Dataset content section start

(** * CategoricalColumn: a shallow embedding of
      dataprofiler/profilers/categorical_column_profile.py

    Modelling conventions.

    - Python [int] is [Z].  Python [float] is idealised as an exact
      rational ([Qc], the canonical rationals, whose equality is Leibniz
      equality); [np.inf] is a separate constructor.  The rounding of
      binary64 arithmetic is outside the model.
    - A [dict] or [defaultdict(int)] from category to count is a heap
      object holding a [gmap K Z]; Python compares dicts without regard to
      insertion order, and so does [gmap] equality.  Subscripting a
      [defaultdict] on a missing key inserts the default: [dict_getitem]
      writes that out.
    - Objects live in a store indexed by locations, methods are
      computations in a state-and-exception monad [M], so that aliasing
      ([a + a], [a.diff(a)]) and in-place mutation can be expressed.
    - Warnings issued through [warnings.warn] are appended to a trace.  The
      trace also records each entry into [_perform_chi_squared_test], which
      lets "the test is not invoked" be read off the trace. *)

From Stdlib Require Import ZArith QArith Qcanon String Lia.
From stdpp Require Import base option list gmap strings numbers sorting.

Local Open Scope Z_scope.

(** ** Outcomes, exceptions and the trace *)

Inductive exn :=
  | TypeError (msg : string)
  | ValueError (msg : string)
  | ZeroDivisionError
  | KeyError
  | IndexError
  | AttributeError.

Inductive outcome (A : Type) :=
  | Ret (a : A)
  | Raise (e : exn).
Arguments Ret {A} a.
Arguments Raise {A} e.

Abbreviation loc := positive.

Inductive event :=
  | Warn (category msg : string)
  | Enter_chi_squared_test (categories1 categories2 : loc).

(** A float as this file idealises it: a rational or [np.inf]. *)
Inductive pyfloat :=
  | Fin (q : Qc)
  | Inf.

(** The [results] dict of [_perform_chi_squared_test], keys
    "chi2-statistic", "df" and "p-value"; [None] is Python's [None]. *)
Record chi2_results := Chi2Results {
  res_chi2_statistic : option pyfloat;
  res_df : option Z;
  res_p_value : option Qc
}.

(** [results[key] = v] for each of the three keys *)
Definition set_chi2_statistic (v : pyfloat) (r : chi2_results) :=
  Chi2Results (Some v) (res_df r) (res_p_value r).
Definition set_df (v : Z) (r : chi2_results) :=
  Chi2Results (res_chi2_statistic r) (Some v) (res_p_value r).
Definition set_p_value (v : Qc) (r : chi2_results) :=
  Chi2Results (res_chi2_statistic r) (res_df r) (Some v).

(** ** The monad: state passing with exceptions

    An exception leaves the state as it was when it was raised, as in
    Python: what was mutated before the [raise] stays mutated. *)

Definition M (St A : Type) : Type := St → outcome A * St.

Definition ret {St A} (a : A) : M St A := λ s, (Ret a, s).

Definition bind {St A B} (m : M St A) (f : A → M St B) : M St B := λ s,
  match m s with
  | (Ret a, s') => f a s'
  | (Raise e, s') => (Raise e, s')
  end.

Definition raise {St A} (e : exn) : M St A := λ s, (Raise e, s).

Notation "x <- m ;; k" := (bind m (λ x, k))
  (at level 100, m at next level, right associativity,
   format "'[v' x  <-  m  ;;  '/' k ']'").
Notation "m ;;; k" := (bind m (λ _, k))
  (at level 100, right associativity).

Dataset content section end

**What you have to do**
Using the data above, print every record exactly as shown.

**Completed task**
(** * CategoricalColumn: a shallow embedding of
      dataprofiler/profilers/categorical_column_profile.py

    Modelling conventions.

    - Python [int] is [Z].  Python [float] is idealised as an exact
      rational ([Qc], the canonical rationals, whose equality is Leibniz
      equality); [np.inf] is a separate constructor.  The rounding of
      binary64 arithmetic is outside the model.
    - A [dict] or [defaultdict(int)] from category to count is a heap
      object holding a [gmap K Z]; Python compares dicts without regard to
      insertion order, and so does [gmap] equality.  Subscripting a
      [defaultdict] on a missing key inserts the default: [dict_getitem]
      writes that out.
    - Objects live in a store indexed by locations, methods are
      computations in a state-and-exception monad [M], so that aliasing
      ([a + a], [a.diff(a)]) and in-place mutation can be expressed.
    - Warnings issued through [warnings.warn] are appended to a trace.  The
      trace also records each entry into [_perform_chi_squared_test], which
      lets "the test is not invoked" be read off the trace. *)

From Stdlib Require Import ZArith QArith Qcanon String Lia.
From stdpp Require Import base option list gmap strings numbers sorting.

Local Open Scope Z_scope.

(** ** Outcomes, exceptions and the trace *)

Inductive exn :=
  | TypeError (msg : string)
  | ValueError (msg : string)
  | ZeroDivisionError
  | KeyError
  | IndexError
  | AttributeError.

Inductive outcome (A : Type) :=
  | Ret (a : A)
  | Raise (e : exn).
Arguments Ret {A} a.
Arguments Raise {A} e.

Abbreviation loc := positive.

Inductive event :=
  | Warn (category msg : string)
  | Enter_chi_squared_test (categories1 categories2 : loc).

(** A float as this file idealises it: a rational or [np.inf]. *)
Inductive pyfloat :=
  | Fin (q : Qc)
  | Inf.

(** The [results] dict of [_perform_chi_squared_test], keys
    "chi2-statistic", "df" and "p-value"; [None] is Python's [None]. *)
Record chi2_results := Chi2Results {
  res_chi2_statistic : option pyfloat;
  res_df : option Z;
  res_p_value : option Qc
}.

(** [results[key] = v] for each of the three keys *)
Definition set_chi2_statistic (v : pyfloat) (r : chi2_results) :=
  Chi2Results (Some v) (res_df r) (res_p_value r).
Definition set_df (v : Z) (r : chi2_results) :=
  Chi2Results (res_chi2_statistic r) (Some v) (res_p_value r).
Definition set_p_value (v : Qc) (r : chi2_results) :=
  Chi2Results (res_chi2_statistic r) (res_df r) (Some v).

(** ** The monad: state passing with exceptions

    An exception leaves the state as it was when it was raised, as in
    Python: what was mutated before the [raise] stays mutated. *)

Definition M (St A : Type) : Type := St → outcome A * St.

Definition ret {St A} (a : A) : M St A := λ s, (Ret a, s).

Definition bind {St A B} (m : M St A) (f : A → M St B) : M St B := λ s,
  match m s with
  | (Ret a, s') => f a s'
  | (Raise e, s') => (Raise e, s')
  end.

Definition raise {St A} (e : exn) : M St A := λ s, (Raise e, s).

Notation "x <- m ;; k" := (bind m (λ x, k))
  (at level 100, m at next level, right associativity,
   format "'[v' x  <-  m  ;;  '/' k ']'").
Notation "m ;;; k" := (bind m (λ _, k))
  (at level 100, right associativity).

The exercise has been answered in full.